“I remember when they put ’em on the block to sell ‘m. The ones ‘tween 18 and 30 always bring the most money. The auctioneer he stand off at a distance and cry ’em off as they stand on the block. I can hear his voice as long as I live.”
– W.L. Bost, age 87, Asheville, North Carolina
By John Cole Vodicka
W.L. Bost was born into slavery. In 1937, he was interviewed by a Federal Writer’s Project worker as a part of the FWP’s effort to compile what they called “Slave Narratives.” Mr. Bost was a very young boy when he and his family were sold at a slave auction, and he remembered this horrendous experience for the remainder of his life.
I was reminded of the Slave Narratives several weeks ago while learning more about the infamous slave auction that took place near Savannah on March 2 and 3, 1859. On those two days, the largest sale of human beings in the history of the United States took place at a horse race track just west of the city.
During a steady downpour, 436 men, women and children, all slaves, were auctioned off by plantation owner Pierce Mease Butler in an effort to stave off financial ruin. Pierce Butler had inherited his wealth from his grandfather, Major Pierce Butler, one of the largest slaveholders in the country and, we should note, one of the signatories of the U.S. Constitution.
The younger Butler had squandered his fortune. He and his trustees first sold off Butler’s Philadelphia mansion, and then other properties. It was not enough to satisfy creditors, so they turned to the “moveable property” on Butler’s Georgia plantations – the slaves.

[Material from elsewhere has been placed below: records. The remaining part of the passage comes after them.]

(** ** The wind-down *)

Lemma urgent_one_Ok now mid others w key w' : timestamp now ->
  standing now (dr_market (wd_drain w)) (dr_positions (wd_drain w)) (dr_bitmap (wd_drain w)) ->
  u128 (dr_remaining (wd_drain w)) -> 0 < mid <= U128_MAX ->
  urgent_one now mid others w key = Ok w' -> drained now mid (wd_drain w) (wd_drain w') [key].
Proof.
  destruct w as [s seen]. cbn. intros Hnow Hst Hr Hmid H. pose proof Hst as [[] [] Hsync].
  unfold urgent_one, load_candidate in H. cbn [wd_drain wd_seen] in H.
  destruct (dr_positions s !! key) as [p|] eqn:Hp.
  2:{ destruct (bool_decide (key ∈ others)); [done|]. injection H as <-. apply drained_refl; [done|cbn; rlia]. }
  cbn [mbind result_bind] in H. bind H as ? Hdup. bind H as ? Hmint. bind H as old Hold.
  apply weighted_Ok in Hold as [-> _]. bind H as p1 Hp1.
  pose proof (bk_positions _ _ Hp) as Hpok. pose proof (ix_labels _ _ Hp) as Hlab.
  pose proof (realize_Ok _ _ _ _ bk_market Hpok Hnow Hsync Hp1) as Hrz.
  bind H as am Ham. destruct am as [[amt c]|].
  - apply (amounts_Ok _ _ _ _ _ _ bk_market (rz_ok _ _ _ Hrz) Hr Hmid) in Ham as (Hamt & Hd & Hc & _ & Hface).
    bind H as [[[m' p'] bm'] burned] Happ. bind H as dr Hdr. bind H as rem Hrem. injection H as <-.
    inv_ok Hdr. inv_ok Hrem. checked. subst.
    assert (burned = amt) as ->.
    { eapply redeem_apply_Ok in Happ; [|done|exact Hrz|done|done|lia|done|done]. tauto. }
    eapply drained_apply in Happ as [Hdn _]; [|done|done|exact Hrz|lia|lia|done|exact Hface]. done.
  - bind H as m2 Hw. bind H as [m3 p3] Hs. bind H as [bm p4] Hrec. injection H as <-. cbn.
    eapply refresh_position in Hs as (Hle & Hpg & _ & Ep3); [|done|exact Hrz|done].
    eapply reconcile_touch in Hrec as (? & ? & Ep & ?); [|done|by destruct Hle|by destruct Hle|exact Hlab|].
    2:{ rewrite Ep3. by destruct Hrz. }
    assert (local_effect (dr_market s) p m3 p4) as Hle4.
    { rewrite Ep. pose proof (local_effect_cosmetic _ _ _ _ (rl_accrued m3)
      (rl_last_update m3) (pos_reserve_lamports p3) (bucket p4) Hle) as Hle4. destruct m3, p3. exact Hle4. }
    constructor; cbn; try lia; rewrite ?Z.sub_diag; try done; [|rlia|].
    + eapply standing_touch; try done. by destruct Hpg as [_ _ [] _ _ _ _].
    + intros k Hk. apply lookup_insert_ne. set_solver.
Qed.

Lemma urgent_loop_Ok now mid others keys : forall w w', timestamp now ->
  standing now (dr_market (wd_drain w)) (dr_positions (wd_drain w)) (dr_bitmap (wd_drain w)) ->
  u128 (dr_remaining (wd_drain w)) -> 0 < mid <= U128_MAX ->
  urgent_loop now mid others w keys = Ok w' -> drained now mid (wd_drain w) (wd_drain w') keys.
Proof.
  induction keys as [|key keys IH]; intros w w' Hnow Hst Hr Hmid H; cbn in H.
  - injection H as <-. apply drained_refl; [done|rlia].
  - destruct (_ =? _); [injection H as <-; apply drained_refl; [done|rlia]|]. bind H as w1 H1.
    eapply urgent_one_Ok in H1 as Hd1; [|done..]. pose proof Hd1 as [].
    eapply IH in H; [|done|done|rlia|done]. by eapply drained_cons.
Qed.
(* ===== verification/ReactorOps.v ===== *)
(** * Reactor-Pool instructions ([programs/fusd-core/src/instructions/])

    [open_reactor_deposit], [provide_to_reactor], [withdraw_from_reactor] and
    [claim_reactor_gains]. *)

From S2P Require Import Prelude MachineInt FixedPoint ReactorMath State Token Reactor PositionOps.

Open Scope Z_scope.

Section reactor_ops.
Context {U : U256} {R : Runtime}.

Record DepositAccounts := mkDepositAccounts {
  dk_owner : Pubkey;
  dk_fusd_ata : Pubkey;
  dk_coll_ata : Pubkey;
}.

Record Depositing := mkDepositing {
  dp_pool : ReactorPool;
  dp_deposit : ReactorDeposit;
  dp_ledger : ledger;
}.

Definition open_reactor_deposit (owner : Pubkey) (pool : ReactorPool) : ReactorDeposit :=
  {| dep_owner := owner; dep_reactor_pool := reactor_pda (rp_collateral_mint pool);
     deposited_fusd := 0; snapshot_p := rp_p pool; snapshot_s := 0;
     snapshot_scale := rp_scale pool; snapshot_epoch := rp_epoch pool;
     pending_collateral_gain := 0 |}.

(** [has_one = owner] on the deposit. *)
Definition deposit_constraints (k : DepositAccounts) (x : Depositing) : result Error unit :=
  constraint (bool_decide (dep_owner (dp_deposit x) = dk_owner k)).

(** Realize the gain, then re-snapshot at the pool's current point. *)
Definition realize_and_snapshot (pool : ReactorPool) (grid : list Z) (dep : ReactorDeposit)
    : result Error (ReactorDeposit * Z) :=
  let ps := reactor.pool_state pool in
  '(dep, compounded) ← reactor.realize ps dep grid;
  Ok (reactor.set_snapshot dep ps grid, compounded).

Definition provide_to_reactor (k : DepositAccounts) (grid : list Z) (x : Depositing) (amount : Z)
    : result Error Depositing :=
  _ ← deposit_constraints k x;
  _ ← ata_constraints (dp_ledger x) (dk_fusd_ata k) fusd_mint (dk_owner k);
  _ ← check (0 <? amount) FusdError.ZeroAmount;
  let pool := dp_pool x in
  '(dep, compounded) ← realize_and_snapshot pool grid (dp_deposit x);
  new_deposited ← math (s ← checked_add128 compounded amount; try_u64 s);
  l ← cpi (token_transfer (dp_ledger x) (dk_fusd_ata k) (rp_fusd_vault pool) (dk_owner k) amount);
  total ← math (checked_add128 (rp_total_deposits pool) amount);
  Ok (mkDepositing (pool <| rp_total_deposits := total |>)
        (dep <| deposited_fusd := new_deposited |>) l).

Definition withdraw_from_reactor (k : DepositAccounts) (grid : list Z) (x : Depositing) (amount : Z)
    : result Error Depositing :=
  _ ← deposit_constraints k x;
  _ ← ata_constraints (dp_ledger x) (dk_fusd_ata k) fusd_mint (dk_owner k);
  _ ← check (0 <? amount) FusdError.ZeroAmount;
  let pool := dp_pool x in
  '(dep, compounded) ← realize_and_snapshot pool grid (dp_deposit x);
  let withdraw_amt := as_u64 (Z.min amount compounded) in
  l ← (if 0 <? withdraw_amt then
         cpi (token_transfer (dp_ledger x) (rp_fusd_vault pool) (dk_fusd_ata k)
                (reactor_pda (rp_collateral_mint pool)) withdraw_amt)
       else Ok (dp_ledger x));
  total ← math (checked_sub128 (rp_total_deposits pool) withdraw_amt);
  rest ← no_panic (checked_sub128 compounded withdraw_amt);
  remaining ← math (try_u64 rest);
  Ok (mkDepositing (pool <| rp_total_deposits := total |>)
        (dep <| deposited_fusd := remaining |>) l).

Definition claim_reactor_gains (k : DepositAccounts) (grid : list Z) (x : Depositing)
    : result Error Depositing :=
  let pool := dp_pool x in
  _ ← deposit_constraints k x;
  _ ← ata_constraints (dp_ledger x) (dk_coll_ata k) (rp_collateral_mint pool) (dk_owner k);
  '(dep, compounded) ← realize_and_snapshot pool grid (dp_deposit x);
  deposited ← math (try_u64 compounded);
  let dep := dep <| deposited_fusd := deposited |> in
  let amount := pending_collateral_gain dep in
  if 0 <? amount then
    l ← cpi (token_transfer (dp_ledger x) (rp_coll_vault pool) (dk_coll_ata k)
               (reactor_pda (rp_collateral_mint pool)) amount);
    Ok (mkDepositing pool (dep <| pending_collateral_gain := 0 |>) l)
  else Ok (mkDepositing pool dep (dp_ledger x)).

End reactor_ops.
(* ===== verification/SupplyRecon.v ===== *)
(** * Supply reconciliation ([state/supply_reconciliation.rs], [instructions/supply_reconciliation.rs])

    The proof of reserves: a crank sums the markets it is given and compares what they
    back with the live fUSD supply. *)

From S2P Require Import Prelude MachineInt State Token.

Open Scope Z_scope.

Abbreviation MAX_RECONCILE_MARKETS := 24%nat.
Abbreviation I128_MAX := 170141183460469231731687303715884105727.
Abbreviation I128_MIN := (-170141183460469231731687303715884105728).

(** [x as i128] and [saturating_sub] of [i128] *)
Definition as_i128 (x : Z) : Z := (x - I128_MIN) mod 340282366920938463463374607431768211456 + I128_MIN.
Definition sat_sub_i128 (a b : Z) : Z := Z.max I128_MIN (Z.min I128_MAX (a - b)).

Record SupplyReconciliation := mkSupplyReconciliation {
  last_ts : Z;
  last_market_count : Z;
  last_mint_supply : Z;
  last_backing : Z;
  last_residual : Z;
}.

(** [init_supply_reconciliation] *)
Definition init_supply_recon (cfg : ProtocolConfig) (authority : Pubkey) : result Error SupplyReconciliation :=
  _ ← check (bool_decide (authority = gov_authority cfg)) FusdError.Unauthorized;
  Ok (mkSupplyReconciliation 0 0 0 0 0).

(** A submitted account: its key, its owner program, and the market it decodes to, if its
    discriminator and its data are those of one. *)
Record MarketInfo := mkMarketInfo {
  mk_key : Pubkey;
  mk_owner : Pubkey;
  mk_market : option Market;
}.

Section reconcile.
Context {R : Runtime}.

(** The loop over the submitted accounts: the sums so far and the keys seen. *)
Fixpoint sum_markets (program_id : Pubkey) (accounts : list MarketInfo) (seen : list Pubkey)
    (agg_plus_bad unminted : Z) : result Error (Z * Z) :=
  match accounts with
  | [] => Ok (agg_plus_bad, unminted)
  | a :: rest =>
      _ ← check (bool_decide (mk_owner a = program_id)) FusdError.InvalidRecipient;
      _ ← check (negb (bool_decide (mk_key a ∈ seen))) FusdError.DuplicateRedemptionTarget;
      m ← ok_or (mk_market a) ConstraintViolated;
      s ← math (checked_add128 agg_plus_bad (agg_recorded_debt m));
      s ← math (checked_add128 s (bad_debt m));
      u ← math (checked_add128 unminted (unminted_interest m));
      sum_markets program_id rest (seen ++ [mk_key a]) s u
  end.

(** [reconcile_supply] *)
Definition reconcile_supply (program_id : Pubkey) (clk : Clock) (l : ledger) (accounts : list MarketInfo)
    : result Error SupplyReconciliation :=
  _ ← check (bool_decide (length accounts <= MAX_RECONCILE_MARKETS)%nat) FusdError.TooManyRedemptionCandidates;
  '(agg_plus_bad, unminted) ← sum_markets program_id accounts [] 0 0;
  let backing := sat_sub agg_plus_bad unminted in
  let supply := mint_supply l fusd_mint in
  let residual := sat_sub_i128 (as_i128 backing) (as_i128 supply) in
  Ok (mkSupplyReconciliation (unix_timestamp clk) (Z.of_nat (length accounts)) supply backing residual).

End reconcile.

The two-day sale netted $303,850. The highest price paid for one family – a mother and her five grown children – was $6,180. The highest price for one individual was $1,750. The lowest price for any slave was $250.
Mortimer Thompson, a reporter for the New York Tribune, posed as a potential buyer and wrote about the auction in damning detail.
“The slaves were stuffed into the horse and carriage stalls at the race track,” Thomson wrote. “On the faces of all was an expression of heavy grief. (Slaves) sat brooding moodily over their sorrows, their chins resting on their hands, their eyes staring vacantly, and their bodies rocking to and fro, with a restless motion that was never stilled.”
Thomson described the slave speculators poking and prodding the “chattel” pinching their muscles and checking the insides of their mouths like livestock. At one point, Thomson, wrote, Pierce Butler showed up and “extended a gloved hand to a few of his slaves, and after the auction, gave each of those sold $1 in freshly minted coins, as if that were consolation to the families who had spent generations on his plantations and were ripped apart on those two days.”
“Soon after the last slave was sold, the rain stopped,” wrote another commentator. “Champagne bottles propped in celebration. And Pierce Butler, once again wealthy, made a trip to southern Europe before returning home to Philadelphia.”
Today, African Americans remember and mark March 2 and 3, 1859 as ” The Weeping Time.”
This past week, court-watchers observed in Magistrate, State and Superior Courts. We watched as defendants, some who appeared remotely from the jail, while others who were out on bond showed up in person for their hearings. These defendants were either in misdemeanor and felony courtrooms for status and bond reduction hearings, arraignments, probation revocation proceedings and guilty pleas. We watched as these men and women – the vast majority of whom were people of color – were either granted bonds and released from confinement or denied bail and remained in jail. We saw defendants sentenced to years in the Georgia prison system and others ordered to spend time in jail before being released, only to then begin serving months or years on probation. We witnessed judges telling defendants they had to wear ankle or breath monitors; enter mental health, alcohol or drug treatment programs; report and pay fines and fees to probation officers. We listened to judges who barred defendants from contact with members of their families, forbade defendants from living at a certain address or even from entering an entire neighborhood. We were in the courtroom when individuals were banished from Athens-Clarke County altogether.
At week’s end an observer couldn’t help but be reminded of the 1859 Savannah slave sale. The Auction Block. The Weeping Time.
John Vodicka is a member of Oconee Street United Methodist Church, an organizer of Athens Area Courtwatch Project and a leader of Oconee Street UMC’s Racial Justice Task Force. He publishes his observations in a weekly column called Bearing Witness.